(* ===== verification/_CoqProject ===== *)
-Q . S2P
Prelude.v
Errors.v
PacketIO.v
Nettool.v
ListH.v
Ipaddr.v
Pktbuf.v
PktbufOps.v
PktbufCursor.v
PktbufSpec.v
PktMem.v
TcpBuf.v
Buddy.v
NetTypes.v
NetState.v
Sock.v
TcpOut.v
Tcp.v
TcpIn.v
TcpState.v
NetDemo.v
TcpFrame.v
TcpTrans.v
TcpWp.v
TcpWire.v
TcpSend.v
TcpFind.v
TcpSpec.v
TcpAck.v
IpState.v
IpWp.v
Route.v
Netif.v
IpOut.v
IpWire.v
Icmp.v
IpIn.v
RouteSpec.v
IpOutSpec.v
Rbtree.v
RbRep.v
RbSpec.v
RbDelete.v
RbRefine.v
RbSearch.v
Sched.v
SchedRep.v
SchedSpec.v
SchedSys.v
SchedLoad.v
Timer.v
TimerRep.v
TimerTick.v
TimerSpec.v
TimerExec.v
TimerSched.v
TimerTop.v
SfsBuf.v
SfsLog.v
SfsCache.v
SfsLogSpec.v
SfsHead.v
SfsCommit.v
SfsCrash.v
SfsMount.v
SfsSafe.v
Vmm.v
VmmRep.v
VmmOps.v
VmmInsert.v
VmmPull.v
VmmCut.v
VmmSpec.v
VmmFind.v
VmmUser.v
VmmProc.v
VmmBrk.v
VmmDup.v
VmmDemo.v
VmmTop.v
(* ===== verification/Prelude.v ===== *)
(** * Verification of the kernel

    A RISC-V teaching kernel with a TCP/IP stack ([src/code/kernel]).  This
    library models the parts of it that compute, as functions on explicit state,
    and proves what they do.  This file is the root: the notation, the control
    monad and the lemmas every part uses.

    ** How the model is made

    Every C function is a Rocq function in the monad [M S] below: state of type
    [S] in, an [outcome] out.  A failed [assert] or a [panic] is [Panic]; a null,
    dangling or foreign pointer dereferenced, an access out of bounds, a division
    by zero or a signed overflow is [Undef]; a sleep that nothing in a sequential
    run ends is [Block].  A loop is [loop fuel body locals]; a loop over a list or
    tree in memory has the size of the store as fuel, which a well-formed list or
    tree never uses up, and [NoFuel] is excluded by the theorems: they are
    statements of total correctness ([wp], or "returns [Ok] and").  Pointers are
    integers, objects live in finite maps from addresses, and an address that is
    not in the map is a null, wild or freed pointer.  Unsigned words wrap ([u8],
    [u16], [u32], [u64]); signed ones are checked ([signed]).  A spinlock is a
    flag; taking one that is held is [Panic], which is what a nested acquire on
    one CPU is.  The code is run sequentially: other CPUs and interrupts appear as
    sequences of calls (see [TcpTrans], [SchedSys], [SfsCrash]).

    ** The parts

    - Packets, [net/pktbuf.c]: [Pktbuf] has the chains of blocks, the cursor, the
      memory account and the locks; [PktbufOps] and [PktbufCursor] what each
      operation does to a well-formed state; [PktbufSpec] the contract, a packet
      as an array of bytes with a position.  [PacketIO] is the interface (class)
      the other protocols are proved against, [PktMem] words and headers in it.
    - [Nettool], [net/nettool.c]: byte order and the Internet checksum.
      [Ipaddr], [net/ipaddr.c].  [Errors]: return codes.
    - [ListH], [util/list.h]: rings of links in memory, represented as sequences.
    - TCP, [net/tcp*.c] and [net/sock.c]: [NetTypes] and [NetState] have the data
      and the class [NetEnv] of what the stack calls and is not modelled with it
      (allocation, timers, IP output, waiting); [Sock], [TcpOut], [Tcp], [TcpIn]
      and [TcpState] are the operations; [TcpBuf] is the ring of stream bytes.
      [TcpTrans] (with [TcpFrame]) is the state diagram, each edge labelled with the
      call, segment or timer that takes it, and the theorem that a call that returns
      moves its connection along an edge for it and leaves the others' states alone.
      [TcpWire], [TcpSend] are what goes on the wire, byte for byte; [TcpFind] the
      look-ups; [TcpSpec] sequence numbers, the window test and the round trip
      estimate; [TcpAck] acknowledgements, congestion and giving up.  [TcpWp]
      has the rules for the stack's accessors, [NetDemo] a concrete [NetEnv].
    - IP, [net/ipv4.c], [net/icmpv4.c], [net/netif.c]: [IpState] the data and the
      class [IpEnv] of link layers, mailboxes and protocols; [Route], [Netif],
      [IpOut], [IpIn], [Icmp] the operations; [IpWire] the header on the wire;
      [RouteSpec] longest prefix match; [IpOutSpec] routing, fragments and
      headers of an outgoing datagram, over a class [LinkLayer] of link layers that
      take or refuse a packet.  [IpWp] as [TcpWp], with a concrete [IpEnv].
    - [Buddy], [mm/buddyPmm.c]: the page allocator against the set of free pages.
    - Red-black trees, [util/rbtree.c]: [Rbtree] the operations; [RbRep] how a
      functional tree and a place in it lie in the store; [RbSpec] and [RbDelete]
      insertion and deletion; [RbRefine] the refinement of sorted lists;
      [RbSearch] search, neighbours, height, creation, and what a client's
      store keeps through the operations.
    - The scheduler, [schedule/*.c] and the scheduling calls of [kernel/proc.c]:
      [Sched] the operations; [SchedRep] a run queue as a list of processes and a
      tree of the runnable ones; [SchedSpec] each operation of the fair class on
      one queue; [SchedSys] all queues together, the invariant and the histories
      of calls; [SchedLoad] load averages, balancing, waking.
    - Timers, the timer list of [kernel/proc.c]: [Timer] the operations, with a class
      [TimerEnv] of the rest of the kernel and a function a timer calls as a tree of
      its steps and its calls back; [TimerRep] the list of differences as a queue of
      deadlines; [TimerTick] the tick; [TimerSpec] the contract, the queue and what each
      call makes of it; [TimerExec] the calls of function timers and histories
      of calls; [TimerSched] the class by the operations of the scheduler, and a process
      that sleeps for a time; [TimerTop] the theorems.
    - Address spaces, [mm/vmm.c], [mm/shmem.c], the copies between process and kernel
      of [mm/pmm.c] and the memory calls of [kernel/proc.c] ([do_brk], [do_mmap], [do_munmap], [do_shmem]): [Vmm] the data
      and the operations over the list, the tree and the cache of areas, with the
      class [VmEnv] of page-table entries, bytes of memory and shared pages; [VmmRep]
      how a space lies in the stores; [VmmOps] and [VmmInsert] finding, making,
      inserting and removing an area, and mapping; [VmmPull] and [VmmCut] collecting
      areas, unmapping and cutting; [VmmSpec] the contract, a space as a function
      from addresses, and histories of calls; [VmmFind] free ranges, checks of user
      memory and the end of a space; [VmmUser] the copies, which stop in an assertion
      where no page is mapped; [VmmDup] its copy; [VmmProc] and [VmmBrk] the
      calls of the process and the heap; [VmmDemo] a concrete environment; [VmmTop]
      the theorems.
    - The file system's log, [fs/sfs/log.c] over [fs/sfs/buf_io.c]: [SfsBuf] the
      disk, the device and the buffer cache; [SfsLog] the log and the block map;
      [SfsCache] the cache as a view of the blocks, with who holds and
      pins them; [SfsLogSpec], [SfsHead] and [SfsCommit] the parts of a commit and
      what each prefix of its writes leaves; [SfsCrash] calls as steps of an
      abstract file system; [SfsMount], [fs/sfs/sfs.c], mounting; [SfsSafe] crash
      safety and durability.  A block is written as a whole and in order: that is
      what the device is taken to promise.

    ** What the theorems show

    Refinements: a packet's cursor calls are those of a flat array, the stream
    ring is a bounded queue, the trees are sorted lists, the allocator's free
    lists are a set of pages, an address space is a function from addresses to what
    is mapped there, the timer list a queue of deadlines.  Functional theorems: headers, checksums and
    payload of every segment and datagram sent; the route chosen; the process
    picked; what an acknowledgement does; where a mapping goes and what an unmapping
    takes away.  Invariants and safety: the TCP state
    diagram, the run queues, file-system calls that are atomic in a crash.  Liveness: a connection gives up, a
    sleeper wakes at its tick.  Bounds: sequence comparison, timeouts, segment
    sizes, tree height.  The theorems named as errors are about inputs on which
    the code misbehaves as it is written; they are stated of the code, not of
    what it means to do.  Every theorem with hypotheses is applied to a concrete
    state by its [_witness].

    ** Not modelled

    Page tables, faults, swapping, traps, context switches, drivers and boot
    depend on machine state; page tables are a class of the address spaces, whose
    laws say which pages a call adds or removes and where a page's bytes lie.  Fork and exec, inodes,
    directories, the virtual file system and pipes, UDP, raw sockets, DNS, ARP,
    Ethernet, the network thread and the user
    programs are not modelled; where the modelled code calls them they are
    members of a class, with what is used of them as its laws.  Messages, dumps
    and boot-time self tests are left out. *)
From Stdlib Require Export ZArith Lia.
From stdpp Require Export gmap list.
(** ** Concrete inputs *)

Lemma checksum16_correct_witness :
  checksum16 0 [69; 0; 0; 28; 171] 5 0 true =
    Ok (65535 - norm (wsum false [69; 0; 0; 28; 171])).
Proof.
  apply (checksum16_correct 0 [69; 0; 0; 28; 171] 5 0 true);
    [forall_elems; unfold is_byte; lia|cbn; lia|lia|done|lia].
Defined.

★ ★ ★ ★ ★

--- What you should do ---
The string "sequences" marks the lines to copy; report each of them from the data above.

--- Response area ---
    sequences of calls (see [TcpTrans], [SchedSys], [SfsCrash]).
    - [ListH], [util/list.h]: rings of links in memory, represented as sequences.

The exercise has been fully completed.